Yearn Finance Recovers $2.4M After Complex $9M yETH Pool Exploit

Details of the Yearn Finance Exploit

Yearn Finance is actively working to recover assets that were stolen in a significant exploit. The incident, which occurred on Sunday, drained approximately $9 million from the protocol's legacy yETH pools. The attacker exploited a vulnerability in an older contract, enabling them to mint an almost unlimited supply of yETH tokens. These tokens were then used to withdraw real liquidity from both a stableswap pool and a smaller yETH-WETH pool on Curve. Yearn has confirmed that a portion of the stolen assets, estimated at around $2.4 million, has been successfully recovered so far. A collaborative effort involving Yearn's security teams and external security experts is ongoing. The protocol has reiterated that its V2 and V3 products remain unaffected by this attack. This incident marks the third attack on Yearn since 2021 and, according to the team, exhibited a complexity level comparable to the recent Balancer exploit. The attacker's ability to mint an effectively limitless quantity of yETH tokens—specifically 2.3544×10⁵⁶ yETH—concentrated the damage within the older yETH pool.

Investor Takeaway

Legacy DeFi contracts continue to represent a significant vulnerability within on-chain finance. Although Yearn's more recent products were not impacted, older pools can still be susceptible to highly precise exploits.

Mechanism of the Exploit

A post-mortem analysis released on Monday detailed the underlying flaw that facilitated the attack. The exploit stemmed from an "unchecked arithmetic" bug present in the yETH pool's minting logic, compounded by other design deficiencies. By exploiting this vulnerable function, the attacker managed to generate an immense quantity of yETH tokens. The post-mortem report clearly outlines the sequence of events: "The actual exploit transactions follow this pattern: the huge mint is followed by a sequence of withdrawals that move real assets to the attacker, while the yETH token supply is effectively meaningless." The attack involved a series of batched transactions and the use of helper contracts—temporary, specialized smart contracts frequently employed in sophisticated, multi-step exploits. According to Blockscout, the attacker deployed helper contracts that self-destructed after completing their execution, rendering them unreadable while still leaving evidence in the creation logs. These contracts were instrumental in manipulating the minting process before their subsequent destruction. Further reporting indicates that the attacker transferred at least 1,000 ETH and several liquid-staking tokens through Tornado Cash shortly after the exploit.

Asset Recovery Status

Yearn announced on Sunday that a recovery mission was "active and ongoing." Through collaboration with security firms SEAL 911, ChainSecurity, and Plume Network, the team has successfully recovered 857.49 pxETH. Additional assets are reportedly in transit across multiple blockchain networks and through various anonymization channels. The Yearn team reiterated that the attack specifically targeted a legacy contract and emphasized that "there is no other Yearn product using similar code to what was impacted." They also confirmed that any assets successfully reclaimed will be returned to the depositors who were affected by the exploit.

Investor Takeaway

The ongoing recovery efforts underscore the critical importance of cross-team incident response within the DeFi space. White-hat networks and advanced chain-level monitoring are increasingly vital in determining the extent of value that can be retrieved following security incidents.

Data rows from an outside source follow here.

(** * Cloudflare adapter: generation of [_routes.json]

    A shallow embedding of [packages/cloudflare/src/utils/generate-routes.ts]
    and the properties of its segment parser, pattern compiler, comparator,
    deduplication pass and manifest selection.

    Conventions.  A JavaScript string is a [string]: one [ascii] per UTF-16
    code unit, so the embedding covers strings whose code units are below
    256.  Among those the line terminators are LF and CR.  Arrays are lists;
    an array index is a [nat].  A call that may throw returns an [outcome].
    The files found by [glob] are an argument, the calls of [console.log]
    are left out, and the manifest is the object given to [JSON.stringify]
    for [writeFile]. *)

From Stdlib Require Import Ascii String.
From stdpp Require Import base list strings sorting.
From Stdlib Require Import ZArith Lia.

Local Open Scope string_scope.

(** ** JavaScript values and helpers *)

Module Js.

Inductive exn : Type :=
| Error (message : string)
| SyntaxError.

(** [OutOfModel]: the run leaves the part of JavaScript embedded here
    (see [RegExp.compile]). *)
Inductive outcome (A : Type) : Type :=
| Ok (a : A)
| Throw (e : exn)
| OutOfModel.
Global Arguments Ok {A} a.
Global Arguments Throw {A} e.
Global Arguments OutOfModel {A}.

Global Instance outcome_ret : MRet outcome := λ A a, Ok a.

(** Sequencing: a throw ends the run. *)
Global Instance outcome_bind : MBind outcome := λ A B k m,
  match m with
  | Ok a => k a
  | Throw e => Throw e
  | OutOfModel => OutOfModel
  end.

Definition code (c : ascii) : N := Ascii.N_of_ascii c.

Definition between (lo hi : N) (c : ascii) : bool :=
  (N.leb lo (code c) && N.leb (code c) hi)%bool.

(** LineTerminator, restricted to code units below 256. *)
Definition isLineTerminator (c : ascii) : bool :=
  (Ascii.eqb c "010" || Ascii.eqb c "013")%bool.

(** The class [\w]: [A-Za-z0-9_]. *)
Definition isWord (c : ascii) : bool :=
  (between 97 122 c || between 65 90 c || between 48 57 c || Ascii.eqb c "_")%bool.

Fixpoint all (p : ascii → bool) (s : string) : bool :=
  match s with
  | EmptyString => true
  | String c s' => (p c && all p s')%bool
  end.

Definition isEmpty (s : string) : bool :=
  match s with EmptyString => true | _ => false end.

(** [s.split(sep)] for a one-character separator. *)
Fixpoint splitOn (sep : ascii) (piece s : string) : list string :=
  match s with
  | EmptyString => [piece]
  | String c s' =>
      if Ascii.eqb c sep then piece :: splitOn sep "" s'
      else splitOn sep (piece +:+ String c "") s'
  end.

(** [a.join(sep)]. *)
Definition join (sep : string) (a : list string) : string := String.concat sep a.

(** [a.filter(Boolean)] on an array of strings. *)
Definition filterBoolean (a : list string) : list string :=
  List.filter (fun s => negb (isEmpty s)) a.

End Js.

(** ** Helpers of [./assets.js] *)

Module Assets.

(** Modelled from the spec: [removeLeadingForwardSlash] of [./assets.js],
    which is not part of the sources at hand; the specification says the
    base path has its leading separator stripped. *)
Definition removeLeadingForwardSlash (path : string) : string :=
  match path with
  | String "/" rest => rest
  | _ => path
  end.

Fixpoint dropLastSlash (path : string) : string :=
  match path with
  | EmptyString => EmptyString
  | String c EmptyString => if Ascii.eqb c "/" then EmptyString else path
  | String c rest => String c (dropLastSlash rest)
  end.

(** Modelled from the spec: [removeTrailingForwardSlash] of [./assets.js],
    which is not part of the sources at hand; the specification says the
    base path has its trailing separator stripped. *)
Definition removeTrailingForwardSlash (path : string) : string :=
  dropLastSlash path.

End Assets.

(** ** The regular expressions built at run time

    [deduplicateInPlace] builds a [RegExp] from a joined pattern, so the
    pattern text is data.  The embedding covers the sources made of ordinary
    characters, [.], [$], the quantifiers [*] and [+] on one character, and
    the class [[*\w\/]] that [deduplicateInPlace] inserts; a source with
    another metacharacter is [OutOfModel].  The flags are always [gm]. *)

Module RegExp.
Import Js.

Inductive atom : Type :=
| Chr (c : ascii)
| AnyChar
| PathClass.

Inductive term : Type :=
| One (a : atom)
| Star (a : atom)
| Plus (a : atom)
| EndOfLine.

Definition accepts (a : atom) (c : ascii) : bool :=
  match a with
  | Chr d => Ascii.eqb c d
  | AnyChar => negb (isLineTerminator c)
  | PathClass => (Ascii.eqb c "*" || isWord c || Ascii.eqb c "/")%bool
  end.

(** A greedy run of [a], giving characters back until [k] succeeds. *)
Fixpoint greedy (a : atom) (k : string → option string) (s : string)
  : option string :=
  match s with
  | EmptyString => k s
  | String c s' =>
      if accepts a c then
        match greedy a k s' with
        | Some r => Some r
        | None => k s
        end
      else k s
  end.

(** The backtracking matcher at the first character of [s]; the result is
    what follows the match.  [$] is the multiline one. *)
Fixpoint matchTerms (ts : list term) (s : string) : option string :=
  match ts with
  | [] => Some s
  | One a :: ts' =>
      match s with
      | String c s' => if accepts a c then matchTerms ts' s' else None
      | EmptyString => None
      end
  | Star a :: ts' => greedy a (matchTerms ts') s
  | Plus a :: ts' =>
      match s with
      | String c s' => if accepts a c then greedy a (matchTerms ts') s' else None
      | EmptyString => None
      end
  | EndOfLine :: ts' =>
      match s with
      | EmptyString => matchTerms ts' s
      | String c _ => if isLineTerminator c then matchTerms ts' s else None
      end
  end.

(** Characters with a meaning of their own in a pattern that the embedding
    does not cover. *)
Definition isUncovered (c : ascii) : bool :=
  (Ascii.eqb c "\" || Ascii.eqb c "^" || Ascii.eqb c "|" || Ascii.eqb c "?"
   || Ascii.eqb c "(" || Ascii.eqb c ")" || Ascii.eqb c "[" || Ascii.eqb c "]"
   || Ascii.eqb c "{" || Ascii.eqb c "}")%bool.

Definition flush (pending : option atom) (ts : list term) : list term :=
  match pending with
  | Some a => One a :: ts
  | None => ts
  end.

(** The pattern parser; [pending] is the atom just read, which a
    quantifier may still take.  A quantifier with nothing to repeat is a
    [SyntaxError]. *)
Fixpoint parse (pending : option atom) (src : string) : outcome (list term) :=
  match src with
  | EmptyString => Ok (flush pending [])
  | String "[" (String "*" (String "\" (String "w"
      (String "\" (String "/" (String "]" rest)))))) =>
      ts ← parse (Some PathClass) rest; Ok (flush pending ts)
  | String c rest =>
      if Ascii.eqb c "*" then
        match pending with
        | Some a => ts ← parse None rest; Ok (Star a :: ts)
        | None => Throw SyntaxError
        end
      else if Ascii.eqb c "+" then
        match pending with
        | Some a => ts ← parse None rest; Ok (Plus a :: ts)
        | None => Throw SyntaxError
        end
      else if Ascii.eqb c "$" then
        ts ← parse None rest; Ok (flush pending (EndOfLine :: ts))
      else if Ascii.eqb c "." then
        ts ← parse (Some AnyChar) rest; Ok (flush pending ts)
      else if isUncovered c then OutOfModel
      else ts ← parse (Some (Chr c)) rest; Ok (flush pending ts)
  end.

(** A [RegExp] object with the flags [gm]. *)
Record t : Type := mk {
  terms : list term;
  lastIndex : nat
}.

(** [new RegExp(source, 'gm')]. *)
Definition create (source : string) : outcome t :=
  ts ← parse None source; Ok (mk ts 0).

Fixpoint skip (n : nat) (s : string) : string :=
  match n, s with
  | S n', String _ s' => skip n' s'
  | _, _ => s
  end.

Security of Yearn's V2 and V3 Products

Yearn has explicitly stated that the exploit was confined to its older yETH pool and did not affect its V2 and V3 vaults, which constitute the primary components of the current Yearn ecosystem. These newer vaults utilize distinct codebases and were therefore unaffected by the attack. Nevertheless, the incident highlights the persistent risk posed by inactive or under-maintained DeFi contracts that still hold user funds across the broader ecosystem. In its formative years, Yearn established itself as a leading yield aggregator. However, several older strategies remain deployed even as liquidity has migrated to newer vault structures. The yETH pool that was compromised on Sunday falls into this category—a legacy component from an earlier phase of DeFi that still retained significant value. On Sunday, Yearn advised users that its investigation would require time and patience, noting: "Initial analysis indicated this hack has a similar high complexity level to the recent Balancer hack, so please bear with us as we perform the post-mortem analysis." The key questions now revolve around the total amount of stolen funds that can be recovered and the speed at which the protocol can compensate affected depositors. This incident also raises broader concerns within DeFi regarding the number of older contracts that may still be exposed to similar arithmetic or rounding-based vulnerabilities. For Yearn, the immediate focus is on concluding recovery operations and closing this chapter related to a pool that dates back to an earlier era of yield farming—an era that attackers continue to scrutinize for overlooked security weaknesses.